WORK REQUEST :: Transcribe the tail of the listing: start at the line containing "Definition AuditMismatchPendingMissing := metric" and stop after the last line, keeping every character as is and adding nothing.

LISTED ENTRIES ::
Lemma substitutions_characters text :
  Forall (fun c => is_deleted c = false /\ (is_space c = true -> c = 32%N))
         (sub boilerplate [] (sub spaces (str " ") text)).
Proof.
  apply Forall_and. split.
  - unfold sub at 1. apply sub_boilerplate_deleted.
  - apply (Forall_sublist _ _ (sub spaces (str " ") text)).
    + unfold sub at 1. apply sub_from_sublist.
    + apply sub_spaces_blanks.
Qed.

End WithDb.
End CleanedFacts.

(** ** What extract_ingredients returns *)

Module FoundFacts.
Import Notions Scraper ScraperFacts.

Lemma first_some_Some {A B} (f : A -> option B) l y :
  first_some f l = Some y -> exists x, x ∈ l /\ f x = Some y.
Proof.
  induction l as [|x l IH]; simpl; [done|].
  destruct (f x) as [z|] eqn:E.
  - intros [= ->]. exists x. split; [apply list_elem_of_here|done].
  - intros (x' & Hin & Hx')%IH. exists x'. split; [by apply list_elem_of_further|done].
Qed.

Lemma or_else_Some {A} (a b : option A) y :
  or_else a b = Some y -> a = Some y \/ (a = None /\ b = Some y).
Proof. destruct a; simpl; auto. Qed.

Lemma keep_if_Some ok text y : keep_if ok text = Some y -> y = text /\ ok text = true.
Proof. unfold keep_if. destruct (ok text) eqn:E; [|done]. by intros [= ->]. Qed.

Lemma looks_like_validated text :
  looks_like_ingredients text = true ->
  contains [44%N] text = true /\ 20 < length text < 3000.
Proof.
  unfold looks_like_ingredients. rewrite !andb_true_iff.
  intros [[? ?%Nat.ltb_lt] ?%Nat.ltb_lt]. auto.
Qed.

Section WithDb.
Context {U : UnicodeDb}.

Lemma from_header_validated h text :
  from_header h = Some text -> contains [44%N] text = true /\ 20 < length text < 3000.
Proof.
  unfold from_header. intros [H|[_ H]]%or_else_Some.
  - destruct (h_parent_div h) as [parent_text|]; [|done].
    destruct (index _ _); [|done].
    apply keep_if_Some in H as [-> H]. by apply looks_like_validated.
  - destruct (h_next h) as [[name next_text]|]; [|done].
    case_bool_decide; [|done].
    apply keep_if_Some in H as [-> H]. by apply looks_like_validated.
Qed.

Lemma from_selected_validated elem_text text :
  from_selected elem_text = Some text ->
  contains [44%N] text = true /\ length text < 3000.
Proof.
  unfold from_selected. destruct (contains _ (lower elem_text)); [|done].
  intros [H|[_ H]]%or_else_Some.
  - destruct (search labelled_ingredients elem_text) as [[? e]|]; [|done].
    apply keep_if_Some in H as [-> H].
    apply looks_like_validated in H as [? [? ?]]. auto.
  - apply keep_if_Some in H as [-> H].
    rewrite !andb_true_iff in H. destruct H as [[? ?%Nat.ltb_lt] _]. auto.
Qed.

Lemma from_accordion_validated item text :
  from_accordion item = Some text ->
  contains [44%N] text = true /\ 20 < length text < 3000.
Proof.
  unfold from_accordion. destruct (a_title item); [|done].
  destruct (a_content item); [|done]. destruct (contains _ _); [|done].
  intros [-> H]%keep_if_Some. by apply looks_like_validated.
Qed.

Lemma from_paragraph_validated p_text text :
  from_paragraph p_text = Some text ->
  contains [44%N] text = true /\ 20 < length text < 3000.
Proof.
  unfold from_paragraph. destruct (_ && _); [|done].
  destruct (search labelled_rest p_text) as [[? e]|]; [|done].
  intros [-> H]%keep_if_Some. by apply looks_like_validated.
Qed.

Lemma from_text_block_validated elem_text text :
  from_text_block elem_text = Some text ->
  contains [44%N] text = true /\ 20 < length text < 3000.
Proof.
  unfold from_text_block.
  destruct (_ && _ && _) eqn:E; [|done].
  destruct (3 <=? _); [|done]. intros [= <-].
  rewrite !andb_true_iff in E. destruct E as [[? ?%Nat.ltb_lt] ?%Nat.ltb_lt]. auto.
Qed.

End WithDb.
End FoundFacts.

(** ** Joining a list and splitting it again *)

Module RoundTripFacts.
Import ReAux Notions CharFacts ItemFacts SplitFacts SettledFacts.

(** A piece of a split text, stripped and not empty: no comma inside, no
    white space at either end. *)
Lemma comma_items_tidy text :
  Forall (fun item => (44%N ∉ item)
                      /\ match head item with
                         | Some c => is_space c = false | None => False end
                      /\ match last item with
                         | Some c => is_space c = false | None => False end)
         (comma_items text).
Proof.
  unfold comma_items. apply Forall_forall. intros item Hin.
  apply list_elem_of_filter in Hin as [Htruthy Hin].
  change (map strip ?l) with (strip <$> l) in Hin.
  apply list_elem_of_fmap in Hin as (piece & -> & Hin).
  pose proof (split_no_sep 44 text) as Hsep.
  rewrite Forall_forall in Hsep. specialize (Hsep piece Hin).
  split_and!.
  - intros H44. apply (strip_Forall _ piece) in Hsep.
    rewrite Forall_forall in Hsep. by apply (Hsep 44%N).
  - pose proof (strip_head piece). destruct (strip piece); [done|]. done.
  - pose proof (strip_last piece).
    destruct (strip piece) as [|c t] eqn:E; [done|].
    destruct (last (c :: t)) eqn:El; [done|].
    by apply last_None in El.
Qed.
(* ===== verification/Metrics.v ===== *)
(** * Metrics ([internal/metrics/metrics.go])

    The prometheus registry as a finite map from (name, label values) to a
    value.  The program only ever stores integers, except the two age gauges,
    which are kept here in microseconds and nanoseconds as their setters
    write them. *)
From stdpp Require Import base gmap list strings.
From Stdlib Require Import ZArith Lia Ascii String.
From stdpp Require Import base strings.
From S2P Require Import Prelude.

Abbreviation Registry := (gmap (string * list string) Z).

(** a metric vector (or scalar, with no labels) by its fully qualified name *)
Definition namespace : string := "listener".
Definition metric (subsystem name : string) : string :=
  namespace +:+ "_" +:+ subsystem +:+ "_" +:+ name.

Definition ScannerCursorBlock := metric "scanner" "cursor_block".
Definition ScannerLatestBlock := metric "scanner" "latest_block".
Definition ScannerLagBlocks := metric "scanner" "lag_blocks".
Definition ScannerBlocksProcessed := metric "scanner" "blocks_processed_total".
Definition ScannerDepositsFound := metric "scanner" "deposits_found_total".
Definition ScannerErrors := metric "scanner" "errors_total".
Definition BufferPendingTotal := metric "buffer" "pending_total".
Definition BufferOldestAgeSeconds := metric "buffer" "oldest_age_seconds".
Definition PublisherSent := metric "publisher" "sent_total".
Definition PublisherSendErrors := metric "publisher" "send_errors_total".
Definition PublisherConnected := metric "publisher" "connected".
Definition PublisherReconnects := metric "publisher" "reconnects_total".
Definition PublisherAcksReceived := metric "publisher" "acks_received_total".
Definition PublisherAckTimeouts := metric "publisher" "ack_timeouts_total".
Definition PublisherInFlight := metric "publisher" "in_flight".
Definition SupervisorChainsRunning := metric "supervisor" "chains_running".
Definition SupervisorReconciles := metric "supervisor" "reconciles_total".
Definition SupervisorPanics := metric "supervisor" "panics_total".
Definition AuditCycles := metric "audit" "cycles_total".
Definition AuditBlocksChecked := metric "audit" "blocks_checked_total".
Definition AuditMismatchPendingMissing := metric "audit" "mismatch_pending_missing_total".
Definition AuditErrors := metric "audit" "errors_total".
Definition AuditLastCycleAgeSeconds := metric "audit" "last_cycle_age_seconds".
Definition NotifyReceived := metric "notify" "received_total".
Definition NotifyReconnects := metric "notify" "reconnects_total".

(** [m.WithLabelValues(labels...).Get()], 0 before the first write *)
Definition mget (r : Registry) (m : string) (labels : list string) : Z :=
  default 0 (r !! (m, labels)).
(** [.Set(v)], [.Add(v)], [.Inc()] *)
Definition mset (m : string) (labels : list string) (v : Z) (r : Registry) : Registry :=
  <[(m, labels) := v]> r.
Definition madd (m : string) (labels : list string) (v : Z) (r : Registry) : Registry :=
  mset m labels (mget r m labels + v) r.
Definition minc (m : string) (labels : list string) (r : Registry) : Registry :=
  madd m labels 1 r.

Lemma mget_mset_eq r m ls v : mget (mset m ls v r) m ls = v.
Proof. unfold mget, mset. by rewrite lookup_insert_eq. Qed.
Lemma mget_mset_ne r m ls v m' ls' :
  (m, ls) <> (m', ls') -> mget (mset m ls v r) m' ls' = mget r m' ls'.
Proof. intros H. unfold mget, mset. by rewrite lookup_insert_ne. Qed.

WRITTEN ANSWER ::
Definition AuditMismatchPendingMissing := metric "audit" "mismatch_pending_missing_total".
Definition AuditErrors := metric "audit" "errors_total".
Definition AuditLastCycleAgeSeconds := metric "audit" "last_cycle_age_seconds".
Definition NotifyReceived := metric "notify" "received_total".
Definition NotifyReconnects := metric "notify" "reconnects_total".

(** [m.WithLabelValues(labels...).Get()], 0 before the first write *)
Definition mget (r : Registry) (m : string) (labels : list string) : Z :=
  default 0 (r !! (m, labels)).
(** [.Set(v)], [.Add(v)], [.Inc()] *)
Definition mset (m : string) (labels : list string) (v : Z) (r : Registry) : Registry :=
  <[(m, labels) := v]> r.
Definition madd (m : string) (labels : list string) (v : Z) (r : Registry) : Registry :=
  mset m labels (mget r m labels + v) r.
Definition minc (m : string) (labels : list string) (r : Registry) : Registry :=
  madd m labels 1 r.

Lemma mget_mset_eq r m ls v : mget (mset m ls v r) m ls = v.
Proof. unfold mget, mset. by rewrite lookup_insert_eq. Qed.
Lemma mget_mset_ne r m ls v m' ls' :
  (m, ls) <> (m', ls') -> mget (mset m ls v r) m' ls' = mget r m' ls'.
Proof. intros H. unfold mget, mset. by rewrite lookup_insert_ne. Qed.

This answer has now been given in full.